Marriage Is Forever...Or, Is It?

Not long ago, I read an editorial in The Pilot, entitled "Marriage is Forever." I stopped for a moment and pondered, "Well, on the one hand ... but, then again, on the other hand."

The phrase "marriage is forever" underscores our belief that marriage is indissoluble. In other words, marriage cannot be dissolved by any human power or for any reason other than death (c. 1141).

However, when affirming this truth it's important to know what we mean by the word "marriage." As the Catechism of the Catholic Church states: "The Lord Jesus insisted on the original intention of the Creator who willed that marriage be indissoluble. He abrogates the accommodations that had slipped into the old Law. Between the baptized, 'a ratified and consummated marriage cannot be dissolved by any human power or for any reason other than death' (CCC, 2382). The Church does not have the power to contravene this disposition of divine wisdom (CCC, 1640)."

The Catechism and the law (c. 1141) define a consummated and sacramental marriage as indissoluble. It is important to keep in mind that once the faith community defines what marriage is, conversely, it is defining what it is not. In the same manner once the faith community defines that this quality belongs to this particular marriage, it is conversely defining that the same quality is not identically attached to every type of marriage (c. 1056).

A consummated and sacramental marriage is indissoluble. So conversely, a non-consummated marriage is dissoluble. It can be dissolved. A non-sacramental marriage is dissoluble. It too can be dissolved.

A marriage which is not consummated can be dissolved by the Church

The Holy Father, for a just cause, at the request of one or both of the parties, will dissolve a valid, sacramental marriage that is not consummated (c. 1142). He will also dissolve a valid, non-sacramental marriage that is not consummated (c. 1142).

There are specific legal procedures to be followed in these cases (c. 1697-1706). Ultimately, the Apostolic See alone adjudicates the case. However, the local tribunal instructs the initial phases of the case at the request of the bishop. Everything is then forwarded to Rome.

The present procedures respect the personal dignity of both parties. These cases are processed with a great deal of discretion and tact. They are in fact rare.

When an allegation of non-consummation surfaces, efforts are made to determine the parties' willingness to submit a petition of this nature to Rome. Given the sensitive nature of the case, parties may wish to exhaust another avenue first.

The law presumes consummation after the spouses begin living together (c. 1061). Rather than attempting to prove the contrary, parties may allege non-consummation as an indication of a defect of consent. In this instance the tribunal investigation would focus on the possibility of a declaration of nullity. If this declaration is in the affirmative, a case for non-consummation would be avoided.
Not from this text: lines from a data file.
(* ===== verification/ReadPaths.v ===== *)
(** Comparison keys for file paths (agent/nomi-coding/src/read_repeat.rs):
    [canonical_path] unifies separators, splits off a drive, UNC or POSIX root and
    resolves dot segments without touching the disk. *)
From S2P Require Import Prelude Utf8 Bytes Text.

(** ** The source *)

Definition slash : Ascii.ascii := u8 47.
Definition is_slash : Ascii.ascii → bool := is_byte 47.
Definition DOT : bytes := as_bytes ".".
Definition DOTDOT : bytes := as_bytes "..".
(** [raw.trim().replace('\\', "/")] *)
Definition unify (raw : bytes) : bytes := (λ b, if is_byte 92 b then slash else b) <$> bytes_trim raw.
(** [splitn(3, '/')] with its defaults *)
Definition unc_root (after_slashes : bytes) : bytes * bytes :=
  let '(host, share, rest) :=
    match position is_slash after_slashes with
    | None => (after_slashes, [], [])
    | Some i =>
        let tail := drop (S i) after_slashes in
        match position is_slash tail with
        | None => (take i after_slashes, tail, [])
        | Some j => (take i after_slashes, take j tail, drop (S j) tail)
        end
    end in
  match share with
  | [] => ([slash; slash] ++ host ++ [slash], rest)
  | _ => ([slash; slash] ++ host ++ [slash] ++ share ++ [slash], rest)
  end.
Definition plain_root (path : bytes) : bytes * bytes :=
  match path with
  | a :: c :: rest =>
      if is_ascii_alphabetic a && is_byte 58 c then
        match strip_prefix [slash] rest with
        | Some rest => ([a; c; slash], rest)
        | None => ([a; c], rest)
        end
      else match strip_prefix [slash] path with Some rest => ([slash], rest) | None => ([], path) end
  | _ => match strip_prefix [slash] path with Some rest => ([slash], rest) | None => ([], path) end
  end.
Definition verbatim_prefix (path : bytes) : option bytes :=
  match strip_prefix (as_bytes "//?/") path with
  | Some rest => Some rest
  | None => strip_prefix (as_bytes "//./") path
  end.
Definition split_root (unified : bytes) : bytes * bytes :=
  match verbatim_prefix unified with
  | Some path =>
      if bool_decide (4 ≤ length path) && eq_ignore_ascii_case (take 4 path) (as_bytes "unc/")
      then unc_root (drop 4 path) else plain_root path
  | None =>
      match strip_prefix [slash; slash] unified with
      | Some unc =>
          match strip_prefix [slash] unc with
          | None => unc_root unc
          | Some _ => plain_root unified
          end
      | None => plain_root unified
      end
  end.

Definition push_segment (anchored : bool) (parts : list bytes) (segment : bytes) : list bytes :=
  if bool_decide (segment = [] ∨ segment = DOT) then parts
  else if bool_decide (segment = DOTDOT) then
    match last parts with
    | Some l => if bool_decide (l ≠ DOTDOT) then removelast parts
                else if anchored then parts else parts ++ [DOTDOT]
    | None => if anchored then parts else parts ++ [DOTDOT]
    end
  else parts ++ [segment].
Definition resolve (anchored : bool) (segments : list bytes) : list bytes :=
  foldl (push_segment anchored) [] segments.
Fixpoint join_slash (parts : list bytes) : bytes :=
  match parts with
  | [] => []
  | [p] => p
  | p :: parts => p ++ slash :: join_slash parts
  end.
Definition ends_with_slash (l : bytes) : bool := match last l with Some b => is_slash b | None => false end.
Definition canonical_path (raw : bytes) (fold_case : bool) : bytes :=
  let unified := unify raw in
  let '(root, rest) := split_root unified in
  let anchored := ends_with_slash root in
  let parts := resolve anchored (split_on is_slash rest) in
  let joined := root ++ join_slash parts in
  let canonical := match joined with [] => unified | _ => joined end in
  if fold_case then to_ascii_lowercase_char <$> canonical else canonical.
Definition normalize_read_path (raw : bytes) : bytes := canonical_path raw true.
Definition display_read_path (raw : bytes) : bytes := canonical_path raw false.

Definition path_ex (s : string) : string := String.string_of_list_ascii (normalize_read_path (as_bytes s)).
Example path_ex1 : path_ex "  C:\Users\.\Docs\sub\..\README.md " = "c:/users/docs/readme.md"%string.
Proof. vm_compute. reflexivity. Qed.
Example path_ex2 : path_ex "\\?\UNC\srv\share\a.rs" = "//srv/share/a.rs"%string.
Proof. vm_compute. reflexivity. Qed.
Example path_ex3 : path_ex "C:/../a.rs" = "c:/a.rs"%string ∧ path_ex "a/../../b.rs" = "../b.rs"%string.
Proof. vm_compute. done. Qed.
Example path_ex4 : path_ex "a/.." = "a/.."%string ∧ path_ex "." = "."%string.
Proof. vm_compute. done. Qed.

(** ** What a path denotes

    A location is the list of directory names from the innermost outwards; the
    parent of the root is the root.  A rooted path starts at its root. *)
Definition location := list bytes.
Definition enter (loc : location) (segment : bytes) : location :=
  if bool_decide (segment = [] ∨ segment = DOT) then loc
  else if bool_decide (segment = DOTDOT) then tail loc
  else segment :: loc.
Definition walk (loc : location) (segments : list bytes) : location := foldl enter loc segments.

Definition name_ok (s : bytes) : Prop := s ≠ [] ∧ s ≠ DOT ∧ s ≠ DOTDOT ∧ Forall (λ b, is_slash b = false) s.
(** Normal forms: parents first, none under a root, then names. *)
Definition normal (anchored : bool) (parts : list bytes) (n : nat) (names : list bytes) : Prop :=
  parts = replicate n DOTDOT ++ names ∧ Forall name_ok names ∧ (anchored = true → n = 0).
Definition starts_at (anchored : bool) (loc : location) : Prop := anchored = true → loc = [].

Lemma walk_names loc names : Forall name_ok names → walk loc names = rev names ++ loc.
Proof.
  intros H. revert loc. induction H as [|s names (H1&H2&H3&_) _ IH]; intros loc; simpl; [done|].
  rewrite IH. unfold enter. rewrite !bool_decide_eq_false_2 by naive_solver. by rewrite <-app_assoc.
Qed.
Lemma enter_parent loc : enter loc DOTDOT = tail loc.
Proof. reflexivity. Qed.
Lemma walk_parents loc n : walk loc (replicate n DOTDOT) = drop n loc.
Proof.
  revert loc. induction n as [|n IH]; intros loc; cbn [replicate walk foldl]; [done|].
  rewrite enter_parent. unfold walk in IH. rewrite IH. destruct loc; simpl; by rewrite ?drop_nil.
Qed.
Lemma walk_normal anchored parts n names loc :
  normal anchored parts n names → walk loc parts = rev names ++ drop n loc.
Proof. intros (->&Hn&_). unfold walk. rewrite foldl_app. change (foldl enter) with walk. by rewrite walk_parents, walk_names. Qed.

Lemma tail_drop {A} k (l : list A) : tail (drop k l) = drop (S k) l.
Proof. revert l. induction k as [|k IH]; intros [|a l]; done || apply IH. Qed.
Lemma push_segment_normal anchored parts n names segment :
  normal anchored parts n names → Forall (λ b, is_slash b = false) segment →
  ∃ n' names', normal anchored (push_segment anchored parts segment) n' names' ∧
    ∀ loc, starts_at anchored loc → rev names' ++ drop n' loc = enter (rev names ++ drop n loc) segment.
Proof.
  intros (->&Hnames&Hanch) Hseg. unfold push_segment, enter.
  case_bool_decide as Hdot; [by exists n, names|]. case_bool_decide as Hdd.
  - destruct names as [|x names _] using rev_ind.
    + rewrite app_nil_r. destruct n as [|n].
      * simpl. destruct anchored.
        -- exists 0, []. split; [by split_and!|]. intros loc Hloc. by rewrite Hloc.
        -- exists 1, []. split; [by split_and!|]. intros loc _. by destruct loc.
      * assert (Hlast : last (replicate (S n) DOTDOT) = Some DOTDOT)
          by (rewrite replicate_S_end; apply last_snoc).
        rewrite Hlast, bool_decide_eq_false_2 by naive_solver.
        destruct anchored; [by specialize (Hanch eq_refl)|]. exists (S (S n)), [].
        rewrite <-replicate_S_end. split; [split_and!; [by rewrite app_nil_r|done|done]|].
        intros loc _. cbn [rev app]. by rewrite tail_drop.
    + apply Forall_app in Hnames as [Hnames (Hx&_)%Forall_cons]. rewrite app_assoc, last_snoc.
      rewrite bool_decide_eq_true_2 by apply Hx. rewrite removelast_last. exists n, names.
      split; [by split_and!|]. intros loc _. by rewrite rev_app_distr.
  - exists n, (names ++ [segment]). split; [|intros loc _; by rewrite rev_app_distr].
    split_and!; [by rewrite app_assoc| |done]. apply Forall_app. split; [done|]. constructor; [|done].
    split_and!; naive_solver.
Qed.
(** Resolving dot segments keeps the location. *)
Lemma resolve_normal anchored segments :
  Forall (Forall (λ b, is_slash b = false)) segments →
  ∃ n names, normal anchored (resolve anchored segments) n names ∧
    ∀ loc, starts_at anchored loc → rev names ++ drop n loc = walk loc segments.
Proof.
  induction segments as [|s segments IH] using rev_ind; intros Hs.
  { exists 0, []. by split; [split_and!|]. }
  apply Forall_app in Hs as [Hss [Hs _]%Forall_cons]. destruct (IH Hss) as (n&names&Hn&Hw).
  unfold resolve, walk. rewrite foldl_app. fold (resolve anchored segments).
  destruct (push_segment_normal _ _ _ _ s Hn Hs) as (n'&names'&Hn'&Hw'). exists n', names'.
  split; [done|]. intros loc Hloc. rewrite foldl_app. cbn [foldl]. change (foldl enter loc segments) with (walk loc segments).
  by rewrite Hw', Hw.
Qed.
(** A normal form is determined by the locations it leads to. *)
Lemma normal_determined anchored p1 n1 names1 p2 n2 names2 :
  normal anchored p1 n1 names1 → normal anchored p2 n2 names2 →
  (∀ loc, starts_at anchored loc → rev names1 ++ drop n1 loc = rev names2 ++ drop n2 loc) → p1 = p2.
Proof.
  intros (->&_&H1) (->&_&H2) H. assert (names1 = names2) as ->.
  { specialize (H [] (λ _, eq_refl)). rewrite !drop_nil, !app_nil_r in H. by rewrite <-(rev_involutive names1), H, rev_involutive. }
  destruct anchored; [by rewrite H1, H2|]. specialize (H (replicate (n1 + n2) []) ltac:(done)).
  apply app_inv_head, (f_equal length) in H. rewrite !length_drop, length_replicate in H.
  by replace n1 with n2 by lia.
Qed.

(** Joining is injective. *)
Lemma split_join parts :
  parts ≠ [] → Forall (Forall (λ b, is_slash b = false)) parts → split_on is_slash (join_slash parts) = parts.
Proof.
  intros Hne H. induction H as [|p parts Hp Hparts IH]; [done|]. destruct parts as [|q parts].
  - by apply split_on_none.
  - change (join_slash (p :: q :: parts)) with (p ++ slash :: join_slash (q :: parts)).
    rewrite split_on_app by done. by rewrite IH.
Qed.
Lemma normal_slash_free anchored parts n names :
  normal anchored parts n names → Forall (Forall (λ b, is_slash b = false)) parts ∧ Forall (λ p, p ≠ []) parts.
Proof.
  intros (->&Hnames&_). rewrite !Forall_app. split_and!.
  - apply Forall_replicate. by repeat constructor.
  - eapply Forall_impl; [exact Hnames|]. intros s (_&_&_&?). done.
  - by apply Forall_replicate.
  - eapply Forall_impl; [exact Hnames|]. intros s (?&_). done.
Qed.
Lemma join_slash_inj a p1 n1 names1 p2 n2 names2 :
  normal a p1 n1 names1 → normal a p2 n2 names2 → join_slash p1 = join_slash p2 → p1 = p2.
Proof.
  intros [H1 H1']%normal_slash_free [H2 H2']%normal_slash_free H.
  assert (Hnil : ∀ p, Forall (λ q : bytes, q ≠ []) p → join_slash p = [] → p = []).
  { intros [|q [|r p]] Hp Hj; [done| |]; apply Forall_cons in Hp as [Hq _]; simpl in Hj; [done|].
    by apply app_eq_nil in Hj as [? _]. }
  destruct (decide (p1 = [])) as [->|Hne1]; [symmetry; by apply Hnil|].
  destruct (decide (p2 = [])) as [->|Hne2]; [by apply Hnil|].
  by rewrite <-(split_join p1), H, split_join.
Qed.

(** ** Property *)

(** The comparison key of a path is exact.  Among paths with the same root,
    two display forms are equal just when the paths lead to the same location from
    every directory (a rooted path starts at its root and never escapes it), unless
    a path without a root resolves to nothing: such a path keeps its spelling, so
    [a/..] and [.] differ although both denote the current directory.  The key is
    the display form with ASCII case folded. *)
Theorem read_path_key_exact p q root rest1 rest2 :
  split_root (unify p) = (root, rest1) → split_root (unify q) = (root, rest2) →
  let anchored := ends_with_slash root in
  let segments1 := split_on is_slash rest1 in
  let segments2 := split_on is_slash rest2 in
  normalize_read_path p = to_ascii_lowercase_char <$> display_read_path p ∧
  (root ≠ [] ∨ resolve anchored segments1 ≠ [] ∧ resolve anchored segments2 ≠ [] →
   display_read_path p = display_read_path q ↔
   ∀ loc, starts_at anchored loc → walk loc segments1 = walk loc segments2) ∧
  (root = [] → resolve anchored segments1 = [] → display_read_path p = unify p).
Proof.
  intros Hp Hq anchored segments1 segments2. unfold normalize_read_path, display_read_path, canonical_path.
  rewrite Hp, Hq. split; [done|]. fold anchored segments1 segments2.
  destruct (resolve_normal anchored segments1 (split_on_pieces _ _)) as (n1&names1&Hn1&Hw1).
  destruct (resolve_normal anchored segments2 (split_on_pieces _ _)) as (n2&names2&Hn2&Hw2).
  split; [|by intros -> ->]. intros Hne.
  assert (Hj : ∀ parts, root ≠ [] ∨ parts ≠ [] ∧ Forall (λ s : bytes, s ≠ []) parts → root ++ join_slash parts ≠ []).
  { intros parts Hor [-> Hnil]%app_eq_nil. destruct Hor as [|[Hparts Hall]]; [done|].
    destruct parts as [|s [|t parts]]; [done| |]; apply Forall_cons in Hall as [Hs _]; simpl in Hnil; [done|].
    by apply app_eq_nil in Hnil as [? _]. }
  pose proof (normal_slash_free _ _ _ _ Hn1) as [_ Hs1]. pose proof (normal_slash_free _ _ _ _ Hn2) as [_ Hs2].
  assert (Hk1 : root ++ join_slash (resolve anchored segments1) ≠ []) by (apply Hj; naive_solver).
  assert (Hk2 : root ++ join_slash (resolve anchored segments2) ≠ []) by (apply Hj; naive_solver).
  transitivity (resolve anchored segments1 = resolve anchored segments2).
  - destruct (root ++ join_slash (resolve anchored segments1)) eqn:E1; [done|].
    destruct (root ++ join_slash (resolve anchored segments2)) eqn:E2; [done|]. rewrite <-E1, <-E2. split.
    + intros H%app_inv_head. by eapply join_slash_inj.
    + by intros ->.
  - split.
    + intros Heq loc Hloc. rewrite <-Hw1, <-Hw2 by done.
      rewrite <-(walk_normal _ _ _ _ loc Hn1), <-(walk_normal _ _ _ _ loc Hn2). by rewrite Heq.
    + intros H. eapply normal_determined; [done..|]. intros loc Hloc. rewrite Hw1, Hw2 by done. by apply H.
Qed.
Lemma read_path_key_exact_witness :
  display_read_path (as_bytes "C:\Work\sub\..\A.md") = display_read_path (as_bytes "C:/Work/./A.md").
Proof.
  refine (proj2 (proj1 (proj2 (read_path_key_exact (as_bytes "C:\Work\sub\..\A.md") (as_bytes "C:/Work/./A.md")
    (as_bytes "C:/") (as_bytes "Work/sub/../A.md") (as_bytes "Work/./A.md") _ _)) _) _).
  - vm_compute. reflexivity.
  - vm_compute. reflexivity.
  - left. done.
  - intros loc H. rewrite (H ltac:(vm_compute; reflexivity)). vm_compute. reflexivity.
Defined.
A marriage which is not sacramental can be dissolved by the Church

A marriage is sacramental if both of the ministers are baptized Christians (c. 1055). So conversely, if one or both of the parties is not baptized, the marriage is not sacramental. It is however a valid marriage. Through their consent the parties have brought about a union of husband and wife. This union is blest by God. Whether the union is between Muslims, Jews, Hindus or Buddhists.

So for example, if a Jewish man marries a Jewish woman in the presence of the rabbi, the Catholic Church considers that to be a valid marriage. We would not call it sacramental however, as neither minister is Christian. Yet "marriage is forever" and so the parties are bound to the commitment for life.

However, if they divorce and the Jewish man wishes to marry an unmarried Catholic he is unable to do so. The church considers him bound to his first marriage for life. Once the Church recognizes a marriage as a valid, any question of invalidity must come before a church tribunal. However, anyone whether baptized or not, can bring a case before a church court (c. 1476).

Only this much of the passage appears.